Stored data entries
::::::::::

(* ===== verification/WfRound.v ===== *)
(** * A stored workflow loads again

    Composition of [oph_workflow_store] ([WfStore]) and [oph_workflow_load] ([WfLoad]): the
    tree that is printed is read back task by task, and the distribution of the global values
    over the tasks changes nothing, because they were distributed when the workflow was loaded
    the first time.  What a document does not carry is shown too. *)

From Stdlib Require Ascii.
From stdpp Require Import base gmap strings numbers pretty list.
From S2P Require Import Prelude CString HashTbl Trash WfStructs WfSetup WfDag WfFlow Auth WfVars JsonDoc JsonText JsonRound WfLoad WfReady WfStore.
Import (notations) Stdlib.Strings.Ascii.
Import HashTbl WfStructs WfSetup JsonText WfLoad WfReady WfStore.

Module WfRound.

#[local] Open Scope Z_scope.
#[local] Open Scope cstr_scope.
#[local] Open Scope json_text_scope.

(** ** Members of a printed object *)

Definition known (L : list (string * option json_t)) (keys : list string) : Prop :=
  Forall (λ k, ∃ s : cstr, JsonRound.value_of k L = JString <$> s) keys.

Lemma position_lookup key keys : key ∈ keys → keys !! position key keys = Some key.
Proof.
  induction keys as [|k keys IH]; intros Hin; [by apply elem_of_nil in Hin|]. simpl. destruct (eqs k key) eqn:E; [by apply eqs_true in E as ->|].
  apply IH. apply elem_of_cons in Hin as [->|]; [|done]. unfold eqs in E. by rewrite bool_decide_eq_true_2 in E.
Qed.

Lemma get_mk L keys key (s : cstr) :
  bool_decide (NoDup (JsonRound.names L)) = true → known L keys → bool_decide (key ∈ keys) = true →
  JsonRound.value_of key L = JString <$> s → get (unpack_strings (JObject (JsonRound.mk L)) keys) key = s.
Proof.
  intros Hnd Hk Hin%bool_decide_eq_true Hv. unfold get, unpack_strings. rewrite JsonRound.unpack_mk; [|done|].
  - apply JsonRound.target_string_opt. unfold target. rewrite !list_lookup_fmap, position_lookup by done. exact Hv.
  - clear Hin. induction Hk as [|k keys Hk Hks IH]; rewrite ?fmap_nil, ?fmap_cons; constructor; [|done]. by intros _.
Qed.

Lemma unpack_value_mk L key : bool_decide (NoDup (JsonRound.names L)) = true → unpack_value (JObject (JsonRound.mk L)) key = JsonRound.value_of key L.
Proof. apply JsonRound.section_mk. Qed.

(** A member of the texts, and one that is not there. *)
Ltac member_of L := apply (get_mk L); [vm_compute; reflexivity| |vm_compute; reflexivity|reflexivity].
Ltac known_texts := unfold known; repeat (apply Forall_cons; split; [first [exists None; reflexivity|eexists; reflexivity]|]); apply Forall_nil; exact I.

(** ** Global members *)

Definition text_or_null (x : cstr) : cstr := if not_empty x then x else None.
Definition put_text {R} (set : cstr → R → R) (x : cstr) (r : R) : R := if not_empty x then set x r else r.

Lemma ends_copy_text {E : Z → Prop} {R} (set : cstr → R → R) x (r : R) : ends E (copy_text set x r) (λ r', r' = put_text set x r).
Proof.
  unfold copy_text, put_text. destruct x as [[|c s]|]; [by apply sound_ret| |by apply sound_ret]. sound_step. by apply sound_ret.
Qed.

Lemma put_text_other {R B} (f : R → B) set x (r : R) : (∀ c r, f (set c r) = f r) → f (put_text set x r) = f r.
Proof. unfold put_text. intros Hf. by destruct (not_empty x). Qed.

Lemma copy_number_other {B} (f : oph_workflow → B) set x r : (∀ z r, f (set z r) = f r) → f (copy_number set x r) = f r.
Proof. unfold copy_number. intros Hf. by destruct x. Qed.

Definition flag_of (x : cstr) (opts : list (string * Z)) (dflt : Z) : Z :=
  match x with Some (String _ _ as s) => default dflt (option_of s opts) | _ => dflt end.
Definition choice_ok (x : cstr) (opts : list (string * Z)) : bool :=
  match x with Some (String _ _ as s) => match option_of s opts with Some _ => true | None => false end | _ => true end.

Lemma sure_choice x opts dflt : choice_ok x opts = true → sure (choice x opts dflt) (λ z, z = flag_of x opts dflt).
Proof.
  unfold choice_ok, choice, flag_of. intros Hx. destruct x as [[|c s]|]; [by apply sound_ret| |by apply sound_ret].
  destruct (option_of (String c s) opts); [by apply sound_ret|done].
Qed.

(** The workflow with the global members. *)
Definition globals (dout : Z) (g : members) (wf : oph_workflow) : oph_workflow :=
  let wf := set_wf_name (get g "name") wf in
  let wf := put_text set_author (get g "author") wf in
  let wf := put_text set_abstract (get g "abstract") wf in
  let wf := put_text set_url (get g "url") wf in
  let wf := put_text set_sessionid (get g "sessionid") wf in
  let wf := put_text set_exec_mode (get g "exec_mode") wf in
  let wf := copy_number set_wf_ncores (get g "ncores") wf in
  let wf := copy_number set_wf_nhosts (get g "nhost") wf in
  let wf := copy_number set_wf_nthreads (get g "nthreads") wf in
  let wf := put_text set_project (get g "project") wf in
  let wf := put_text set_cwd (get g "cwd") wf in
  let wf := put_text set_cdd (get g "cdd") wf in
  let wf := put_text set_cube (get g "cube") wf in
  let wf := put_text set_callback_url (get g "callback_url") wf in
  let wf := put_text set_command (get g "command") wf in
  let wf := put_text set_wf_on_error (get g "on_error") wf in
  let wf := put_text set_wf_on_exit (get g "on_exit") wf in
  let wf := put_text set_wf_checkpoint (get g "checkpoint") wf in
  let wf := set_wf_run (flag_of (get g "run") yes_no 1) wf in
  let wf := set_wf_save (flag_of (get g "save") yes_no 1) wf in
  let wf := set_output_format (flag_of (get g "output_format") [(OPH_WORKFLOW_COMPACT, 1); (OPH_WORKFLOW_CLASSIC, 0)] 0) wf in
  let wf := set_direct_output (flag_of (get g "direct_output") yes_no dout) wf in
  put_text set_host_partition (get g "host_partition") wf.

Record globals_ok (g : members) : Prop := {
  go_name : is_Some (get g "name");
  go_label : reserved_label (get g "checkpoint") = false;
  go_run : choice_ok (get g "run") yes_no = true;
  go_save : choice_ok (get g "save") yes_no = true;
  go_format : choice_ok (get g "output_format") [(OPH_WORKFLOW_COMPACT, 1); (OPH_WORKFLOW_CLASSIC, 0)] = true;
  go_direct : choice_ok (get g "direct_output") yes_no = true;
}.

Lemma sure_load_globals dout g wf : globals_ok g → sure (load_globals dout g wf) (λ wf', wf' = globals dout g wf).
Proof.
  intros [[nm Hnm] Hlabel Hrun Hsave Hfmt Hdir]. unfold load_globals, globals. rewrite Hnm, Hlabel. sound_step. cbv zeta.
  do 5 (eapply sound_bind; [apply ends_copy_text|intros ? ->]).
  do 9 (eapply sound_bind; [apply ends_copy_text|intros ? ->]).
  do 4 (eapply sound_bind; [by apply sure_choice|intros ? ->]).
  apply ends_copy_text.
Qed.

Lemma set_other {R V B} (f : R → B) (set : V → R → R) x r : (∀ c r, f (set c r) = f r) → f (set x r) = f r.
Proof. done. Qed.

(** Step over the members that do not concern the field [f]. *)
Ltac through f :=
  repeat first
    [ match goal with |- context [f (put_text ?set ?x ?r)] => rewrite (put_text_other f set x r) by (intros ? ?; exact eq_refl) end
    | match goal with |- context [f (copy_number ?set ?x ?r)] => rewrite (copy_number_other f set x r) by (intros ? ?; exact eq_refl) end
    | match goal with |- context [f (set_wf_name ?x ?r)] => rewrite (set_other f set_wf_name x r) by (intros ? ?; exact eq_refl) end
    | match goal with |- context [f (set_wf_run ?x ?r)] => rewrite (set_other f set_wf_run x r) by (intros ? ?; exact eq_refl) end
    | match goal with |- context [f (set_wf_save ?x ?r)] => rewrite (set_other f set_wf_save x r) by (intros ? ?; exact eq_refl) end
    | match goal with |- context [f (set_output_format ?x ?r)] => rewrite (set_other f set_output_format x r) by (intros ? ?; exact eq_refl) end
    | match goal with |- context [f (set_direct_output ?x ?r)] => rewrite (set_other f set_direct_output x r) by (intros ? ?; exact eq_refl) end ].
(** In a well-formed document, a reference to a row, counted from 1, and a column of a
    table is replaced by the text of that cell. *)
Lemma wp_extract_cell (j : oph_json) (text k t ck v : string) (i n irow icol : nat) (l : list oph_json_obj_grid)
    (g : oph_json_obj_grid) (r : row) (m : mem) :
  read_json text = Some j → doc_ok j → response_at i OPH_JSON_GRID k l j →
  list_find (λ o, grid_title o = Some t) l = Some (n, g) → grid_keys g !! icol = Some ck →
  grid_values g !! irow = Some r → r !! icol = Some (Some v) → (Z.of_nat irow + 1 < 2 ^ 32) →
  simple_name k → simple_name t → simple_name ck → reliable m →
  wp (oph_extract_from_json (Some (cell_reference k t ck irow)) (Some text)) (λ r _, r = (OPH_SERVER_OK, Some v)) m.
Proof.
  intros Hread Hok Hresp Hsel Hcol Hrow Hcell Hbound Hk Ht Hck Hm. unfold oph_extract_from_json.
  rewrite parse_cell_reference, Hread by done. destruct (Forall2_lookup_r _ _ _ _ _ (do_responses j Hok) Hresp) as (k' & Hk' & Hr).
  pose proof (ro_key _ _ Hr) as Hkey. simpl in Hkey. injection Hkey as ->.
  apply wp_bind. unfold locate. simpl ref_objkey. rewrite (response_of_key_lookup _ _ 0 i k' _ (do_responses j Hok) (do_keys j Hok) Hk' Hresp).
  apply wp_ret. cbv beta iota. apply wp_bind, (wp_deref _ _ _ _ Hresp). simpl objclass. cbv iota.
  rewrite bool_decide_eq_false_2 by done. rewrite bool_decide_eq_true_2 by done. apply wp_bind. simpl unwrap. apply wp_ret.
  unfold select_object. cbn [ref_title ref_colkey ref_row ref_col]. rewrite Hsel. simpl fmap. cbv iota.
  assert (grid_ok g) as Hg.
  { destruct Hr as [_ (c & Hc & Hcont)]. simpl in Hcont. destruct Hcont as (_ & _ & Hall). apply list_find_Some in Hsel as [Hl _].
    by eapply Forall_lookup_1. }
  assert (cells_of g (Some ck) (Some (print_int (Z.of_nat irow + 1))) None = Some (Cell irow icol)) as ->.
  { unfold cells_of, col_index. rewrite (list_find_nodup _ icol ck) by (done || apply Hg). simpl.
    assert (∀ w c s, String.get 0 w = Some c → is_digit c = false → c ≠ "-"%char → is_word (Some (print_int s)) w = false) as Hw.
    { intros w c s Hw Hd Hn. apply bool_decide_eq_false. intros [= Heq]. destruct (print_int_head s) as (c' & s' & Hp & Hc').
      rewrite Hp in Heq. subst w. simpl in Hw. injection Hw as ->. destruct Hc'; congruence. }
    unfold row_index. rewrite (Hw OPH_WORKFLOW_GENERIC_VALUE "*"%char) by done. rewrite (Hw OPH_WORKFLOW_END_VALUE "e"%char) by done.
    unfold index_of. rewrite strtol_print by (unfold in_i64; lia). rewrite wrap_u32_id by lia. rewrite (proj2 (Z.eqb_neq _ _)) by lia.
    pose proof (lookup_lt_Some _ _ _ Hrow). pose proof (lookup_lt_Some _ _ _ Hcol). pose proof (go_num2 g Hg).
    rewrite !(proj2 (Z.leb_gt _ _)) by lia. simpl. by rewrite Z.add_simpl_r, !Nat2Z.id. }
  unfold read_cells, cell. apply wp_bind, wp_bind, (wp_deref _ _ _ _ Hrow), wp_bind, (wp_deref _ _ _ _ Hcell), wp_ret, wp_bind.
  apply wp_strdup; [done|]. intros m' Hm'. by apply wp_ret.
Qed.
(* ===== verification/FlowControl.v ===== *)
(** * Flow control operators ([src/src/oph_flow_control_operators.c])

    The execution of the tasks that open and close blocks: [oph_if_impl], [oph_else_impl]
    and [oph_set_status_of_selection_block] select the branches of an if; [oph_for_impl]
    starts a loop, with its variable in the environment of the workflow and a frame on
    its stack, and [oph_endfor_impl] goes to the next value or leaves the loop.

    This is where the variables, the values, the index ranges, the hash table, the stack,
    the trash and the passes of the engine meet.  The reader of JSON texts and the
    evaluator of expressions are parameters, as in [Values]; the texts of the error
    messages are left out; the job that the database drops is a result. *)

From Stdlib Require Ascii.
From stdpp Require Import base gmap strings numbers relations pretty list.
From S2P Require Import Prelude CString HashTbl Trash WfStructs WfSetup WfDag WfFlow Auth WfVars WfEngine Subset JsonDoc Values.
Import (notations) Stdlib.Strings.Ascii.
Import HashTbl WfStructs.

Module FlowControl.

#[local] Open Scope Z_scope.

Definition OPH_SERVER_OK : Z := 0.
Definition OPH_SERVER_ERROR : Z := 3.
Definition OPH_SERVER_SYSTEM_ERROR : Z := 6.
Definition OPH_SERVER_NO_RESPONSE : Z := 8.
Definition OPH_MAX_STRING_SIZE : nat := 4096.
Definition OPH_ODB_STATUS_UNSELECTED : Z := 26.
Definition OPH_ARG_KEY : string := "key".
Definition OPH_ARG_VALUES : string := "values".
Definition OPH_OPERATOR_PARAMETER_COUNTER : string := "counter".
Definition OPH_OPERATOR_PARAMETER_PARALLEL : string := "parallel".
Definition OPH_OPERATOR_PARAMETER_CONDITION : string := "condition".
Definition OPH_OPERATOR_PARAMETER_FORWARD : string := "forward".
Definition OPH_COMMON_NULL : string := "-".
Definition OPH_COMMON_YES : string := "yes".
Definition OPH_COMMON_NO : string := "no".
Definition OPH_WORKFLOW_COUNTER_SIZE : string := "size".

::::::::::

▸ WORK ITEM: Of the entries above, repeat exactly the lines from the line with "let wf := put_text set_abstract" through the line with "let wf := copy_number set_wf_nthreads", both of them included.

▸ SOLUTION FOR THIS EXERCISE:
  let wf := put_text set_abstract (get g "abstract") wf in
  let wf := put_text set_url (get g "url") wf in
  let wf := put_text set_sessionid (get g "sessionid") wf in
  let wf := put_text set_exec_mode (get g "exec_mode") wf in
  let wf := copy_number set_wf_ncores (get g "ncores") wf in
  let wf := copy_number set_wf_nhosts (get g "nhost") wf in
  let wf := copy_number set_wf_nthreads (get g "nthreads") wf in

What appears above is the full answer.